I understand the sentiment, but I think you're understating the effects of piracy. When you go out and look at the data, such as with studies done on World of Goo or Demigod, you see an absolutely ridiculous number of people pirating the game. In World of Goo, you had 80+% of people that played pirating it. And that's when the game is good, cheap and completely DRM free (and not just on Steam without 3rd party DRM).

Making good PC ports/versions is certainly essential for good sales, but I think it's hard to argue that piracy isn't taking some toll on sales, given the sheer scale it occurs on.

DRM can do two major things to help cut down on piracy and boost sales: prevent casual piracy (passing around a disc and installing it on a bunch of friend's computers) and delay the cracked version of the game, encouraging people to buy rather than pirate in the crucial opening period.

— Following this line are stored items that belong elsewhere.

Lemma steps_keep_private my_instance x y :
  rtc (step my_instance) x y -> keeps_private x.1 y.1.
Proof.
  induction 1 as [x | x y z Hxy _ IH].
  - apply keeps_private_refl.
  - eapply keeps_private_trans; [| exact IH].
    eapply step_keeps_private, Hxy.
Qed.

(** Once [active] is [0] it stays [0]. *)
Lemma inactive_forever my_instance s w s' w' :
  TEE_SESSION.active s = 0 ->
  rtc (step my_instance) (s, w) (s', w') ->
  TEE_SESSION.active s' = 0.
Proof.
  intros H0 Hr. apply steps_keep_private in Hr as (_ & _ & _ & [H | H]);
    cbn in *; congruence.
Qed.

(** With no reply owed to the client, closing a session only closes the
    branch session. *)
Lemma closeSession_not_waiting my_instance s w s' w' :
  (TEE_SESSION.waiting s).1 = false ->
  closeSession my_instance s w = Some (s', w') ->
  trace w' = (trace w
              ++ (if truthy (TEE_SESSION.active s)
                  then close_branch_events (TEE_SESSION.branch_session s)
                  else []))%list.
Proof.
  intros Hw H. unfold closeSession in H. cbn [at_side PARENT] in H.
  rewrite Hw in H.
  destruct (truthy (TEE_SESSION.active s)).
  - destruct (TEE_SESSION.branch_session s) as [b|]; run_inv; cbn;
      rewrite <- ?app_assoc, ?app_nil_r; reflexivity.
  - unfold ret in H. simplify_eq. by rewrite app_nil_r.
Qed.

(** ** Closing a session *)

Lemma closeSession_inactive my_instance s w :
  TEE_SESSION.active s = 0 -> closeSession my_instance s w = Some (s, w).
Proof.
  intros H. unfold closeSession. rewrite H. reflexivity.
Qed.

Lemma set_active_active v s : TEE_SESSION.active (TEE_SESSION.set_active v s) = v.
Proof. destruct s. reflexivity. Qed.

(** C8. Closing is idempotent: once [closeSession] has run on a session,
    [active] is [0], and a second call, in the world the first call left
    or in any later one, returns the session and the world as they are;
    it adds no event, so it asks for no second close of the branch
    session by its router and writes no second error reply. *)
Theorem closeSession_idempotent
    (my_instance : TEE_INSTANCE) (s s1 : TEE_SESSION) (w w1 : World) :
  closeSession my_instance s w = Some (s1, w1) ->
  TEE_SESSION.active s1 = 0
  /\ closeSession my_instance s1 w1 = Some (s1, w1)
  /\ forall w2, closeSession my_instance s1 w2 = Some (s1, w2).
Proof.
  intros H.
  assert (Ha : TEE_SESSION.active s1 = 0).
  { apply closeSession_session in H as [(Ha & -> & _) | ->];
      [exact Ha | apply set_active_active]. }
  split; [exact Ha |].
  split; [| intros w2]; apply closeSession_inactive, Ha.
Qed.

(** ** Session creation *)

Lemma try_alloc_succeeds n w :
  allocations_succeed (S n) w ->
  try_alloc w = Some (true, set_alloc_tape (tail (alloc_tape w)) w)
  /\ allocations_succeed n (set_alloc_tape (tail (alloc_tape w)) w).
Proof.
  intros H. unfold try_alloc. destruct w as [h sv o tape tr]; cbn in *.
  destruct tape as [|b tape]; cbn.
  - split; [reflexivity |]. intros i _. cbn. by rewrite lookup_nil.
  - destruct b.
    + split; [reflexivity |]. intros i Hi. cbn.
      apply (H (S i)). lia.
    + exfalso. apply (H O); [lia | reflexivity].
Qed.

Lemma try_alloc_world ok w w1 :
  try_alloc w = Some (ok, w1) ->
  heap w1 = heap w /\ services w1 = services w
  /\ allOrphans w1 = allOrphans w /\ trace w1 = trace w.
Proof.
  unfold try_alloc. destruct (alloc_tape w); intros H; simplify_eq; done.
Qed.

Lemma source_gate_session my_instance session s w s' w' :
  source_gate my_instance session s w = Some (s', w') ->
  s' = s \/ s' = TEE_SESSION.set_active 0 s.
Proof.
  unfold source_gate. intros H. run_inv; auto.
Qed.

Lemma user_gate_session my_instance session s w s' w' :
  user_gate my_instance session s w = Some (s', w') ->
  s' = s \/ s' = TEE_SESSION.set_active 0 s.
Proof.
  unfold user_gate. intros H. run_inv; auto.
Qed.
Lemma g_down_wf : wf_graph g_down.
Proof. do 2 apply AddResource_wf. apply NewGraph_wf. Qed.

Lemma g_two_upward_violators :
  violates g_two_upward "A" ∧ violates g_two_upward "C" ∧ ¬ violates g_two_upward "B".
Proof.
  split; [|split].
  - exists (service "A" LayerPlatform [dep_on "B"]), "B".
    split; [reflexivity|]. split; [unfold req_edge; vm_compute; left|].
    right. exists (service "B" LayerApplication []). split; reflexivity.
  - exists (service "C" LayerFoundation [dep_on "B"]), "B".
    split; [reflexivity|]. split; [unfold req_edge; vm_compute; left|].
    right. exists (service "B" LayerApplication []). split; reflexivity.
  - intros (ra & b & _ & Hb & _). unfold req_edge in Hb. vm_compute in Hb.
    by apply elem_of_nil in Hb.
Qed.

Lemma ValidateDependencies_layers_witness :
  (∃ err pre a ra post,
     ValidateDependencies sched_id shuffle_id g_two_upward = Some err ∧
     range_items shuffle_id (nodes g_two_upward) = pre ++ (a, ra) :: post ∧
     names err a ∧ violates g_two_upward a ∧
     (∀ x rx, (x, rx) ∈ pre → ¬ violates g_two_upward x) ∧
     a = "C") ∧
  (∃ err pre a ra post,
     ValidateDependencies sched_id shuffle_rev g_two_upward = Some err ∧
     range_items shuffle_rev (nodes g_two_upward) = pre ++ (a, ra) :: post ∧
     names err a ∧ violates g_two_upward a ∧
     (∀ x rx, (x, rx) ∈ pre → ¬ violates g_two_upward x) ∧
     a = "A") ∧
  (ValidateDependencies sched_id shuffle_id g_upward_cycle =
     Some "circular dependency detected" ∧
   ∀ a, ¬ names "circular dependency detected" a) ∧
  ValidateDependencies sched_id shuffle_id g_down = None.
Proof.
  destruct g_two_upward_violators as (HvA & HvC & HnB).
  split; [|split; [|split]].
  - destruct (proj1 (ValidateDependencies_layers sched_id shuffle_id g_two_upward)
                ["C"; "A"; "B"] "A" "B"
                (service "A" LayerPlatform [dep_on "B"])
                (service "B" LayerApplication []))
      as (err & pre & a & ra & post & Hvd & Hitems & Hn & Hv & Hpre & _).
    + vm_compute. reflexivity.
    + unfold req_edge. vm_compute. left.
    + reflexivity.
    + reflexivity.
    + reflexivity.
    + exists err, pre, a, ra, post. do 5 (split; [assumption|]).
      change (range_items shuffle_id (nodes g_two_upward)) with
        [("C", service "C" LayerFoundation [dep_on "B"]);
         ("A", service "A" LayerPlatform [dep_on "B"]);
         ("B", service "B" LayerApplication [])] in Hitems.
      destruct pre as [|[x rx] pre]; [by injection Hitems as <- _ _|].
      exfalso. injection Hitems as <- _ _. apply (Hpre "C" rx); [by left|done].
  - destruct (proj1 (ValidateDependencies_layers sched_id shuffle_rev g_two_upward)
                ["C"; "A"; "B"] "A" "B"
                (service "A" LayerPlatform [dep_on "B"])
                (service "B" LayerApplication []))
      as (err & pre & a & ra & post & Hvd & Hitems & Hn & Hv & Hpre & _).
    + vm_compute. reflexivity.
    + unfold req_edge. vm_compute. left.
    + reflexivity.
    + reflexivity.
    + reflexivity.
    + exists err, pre, a, ra, post. do 5 (split; [assumption|]).
      change (range_items shuffle_rev (nodes g_two_upward)) with
        [("B", service "B" LayerApplication []);
         ("A", service "A" LayerPlatform [dep_on "B"]);
         ("C", service "C" LayerFoundation [dep_on "B"])] in Hitems.
      destruct pre as [|[x rx] pre].
      { exfalso. injection Hitems as <- _ _. done. }
      injection Hitems as _ _ Hitems.
      destruct pre as [|[y ry] pre]; [by injection Hitems as <- _ _|].
      exfalso. injection Hitems as <- _ _.
      apply (Hpre "A" ry); [right; by left|done].
  - destruct (proj1 (proj2 (ValidateDependencies_layers sched_id shuffle_id g_upward_cycle))
                "circular dependency detected") as (Hvd & _ & Hno).
    + vm_compute. reflexivity.
    + split; [exact Hvd|exact Hno].
  - apply (proj2 (proj2 (ValidateDependencies_layers sched_id shuffle_id g_down))).
    + exact g_down_wf.
    + exact g_down_targets.
    + exact g_down_acyclic.
    + intros a b ra rb [-> ->]%g_down_edge Ha Hb.
      vm_compute in Ha, Hb. simplify_eq. vm_compute. discriminate.
Defined.
(** * Flip game: provably-fair engine, bet ledger, settlement and sessions

  A shallow embedding of the back end of the flip game
  ([backend/engine/flipEngine.js], [backend/engine/seeds.js],
  [backend/util/hmac.js], [backend/services/betService.js],
  [backend/services/callbackService.js],
  [backend/services/sessionService.js], [backend/ws/gameNamespace.js],
  [backend/config.js]) and the proofs of its specified properties.

  Conventions of the embedding.
  - A JavaScript number that carries money or a percentage is an IEEE-754
    binary64 value: Rocq's primitive [float], with the same rounding as the
    JavaScript engine.  Counters, indices and millisecond timestamps, which
    the program only ever increments or compares, are [N] or [Z].
  - A JavaScript string is a [string] of bytes (its UTF-8 encoding, which is
    what [crypto]'s [update] hashes).
  - A [Map] is an insertion-ordered association list ([JsMap]).
  - A method of a service is a computation in the monad [M]: it threads the
    process state, may throw a JavaScript [Error], and records on a trace
    what leaves the process (HTTP requests, timer waits, emitted events).
  - [console.log]/[console.error] lines are not modelled. *)

From Stdlib Require Import ZArith NArith QArith Qround List String Ascii Bool Lia.
From Stdlib Require Import DecimalString.
From Stdlib Require Import Numbers.Cyclic.Int63.Uint63 Floats.PrimFloat.
Import ListNotations.

Set Warnings "-inexact-float".

Local Open Scope string_scope.
Local Open Scope Z_scope.

(* ================================================================== *)
(** * JavaScript values and the built-ins the program calls *)
(* ================================================================== *)

Module Js.

(** [Math.floor] on a binary64 value.  Below 2^52 in magnitude, adding and
    subtracting 2^52 rounds to the nearest integer; one is taken off when
    that went up.  From 2^52 on every binary64 value is an integer, and NaN
    and the infinities are returned as they are. *)
Definition two52 : float := 4503599627370496%float.

Definition floor (x : float) : float :=
  if PrimFloat.eqb x 0%float then x
  else if PrimFloat.ltb (PrimFloat.abs x) two52 then
    let t := PrimFloat.sub (PrimFloat.add (PrimFloat.abs x) two52) two52 in
    let r := if PrimFloat.ltb x 0%float then PrimFloat.opp t else t in
    if PrimFloat.ltb x r then PrimFloat.sub r 1%float else r
  else x.

(** [Math.round]: the nearest integer, a tie going towards +infinity; a
    value in [-0.5, 0) gives -0. *)
Definition round (x : float) : float :=
  if PrimFloat.ltb x 0%float && PrimFloat.leb (-0.5)%float x then (-0)%float
  else
    let f := floor x in
    if PrimFloat.leb 0.5%float (PrimFloat.sub x f)
    then PrimFloat.add f 1%float else f.

(** [isNaN(x)] on a number: NaN is the only value different from itself. *)
Definition isNaN (x : float) : bool := negb (PrimFloat.eqb x x).

(** The number held by a byte of a [Buffer]. *)
Definition of_byte (b : Z) : float := PrimFloat.of_uint63 (Uint63.of_Z b).

(** An integer inside a template literal: its decimal digits. *)
Definition show_Z (z : Z) : string := NilZero.string_of_int (Z.to_int z).
Definition show_N (n : N) : string := show_Z (Z.of_N n).

(** The values a field of a JSON message holds in this program. *)
Inductive value : Type :=
| Undefined
| Null
| Bool (b : bool)
| Num (x : float)      (* a number carrying an amount *)
| Int (z : Z)          (* a number carrying a counter or a timestamp *)
| Str (s : string).

(** An object literal: its fields in the order they were written. *)
Definition object := list (string * value).

Fixpoint field (k : string) (o : object) : value :=
  match o with
  | [] => Undefined
  | (k', v) :: o' => if String.eqb k k' then v else field k o'
  end.

Fixpoint has_field (k : string) (o : object) : bool :=
  match o with
  | [] => false
  | (k', _) :: o' => if String.eqb k k' then true else has_field k o'
  end.

(** [a === b] on field values. *)
Definition strict_eq (a b : value) : bool :=
  match a, b with
  | Undefined, Undefined | Null, Null => true
  | Bool x, Bool y => Bool.eqb x y
  | Num x, Num y => PrimFloat.eqb x y
  | Int x, Int y => Z.eqb x y
  | Num x, Int y | Int y, Num x => PrimFloat.eqb x (PrimFloat.of_uint63 (Uint63.of_Z y))
  | Str x, Str y => String.eqb x y
  | _, _ => false
  end.

(** Truthiness, as [||] and [if] read a value. *)
Definition truthy (v : value) : bool :=
  match v with
  | Undefined | Null => false
  | Bool b => b
  | Num x => negb (isNaN x) && negb (PrimFloat.eqb x 0%float)
  | Int z => negb (Z.eqb z 0)
  | Str s => negb (String.eqb s "")
  end.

You don't need drastic measures like constantly requiring an internet connection to play the game to prevent causal piracy. That means the only possible motivation for this level of DRM is preventing the creation of a workable cracked copy of the game. But somehow I doubt that these restrictions are going to get dropped when a cracked version surface, which I believe is the biggest problem with these DRM schemes. What happens is the developers make the game and walk away. The DRM just lingers on, a dead, useless weight attached to the thing you're trying to sell. And when that weight is having to deal with yet another online account and having to be online to play your single-player games? I am in agreement. It's awful.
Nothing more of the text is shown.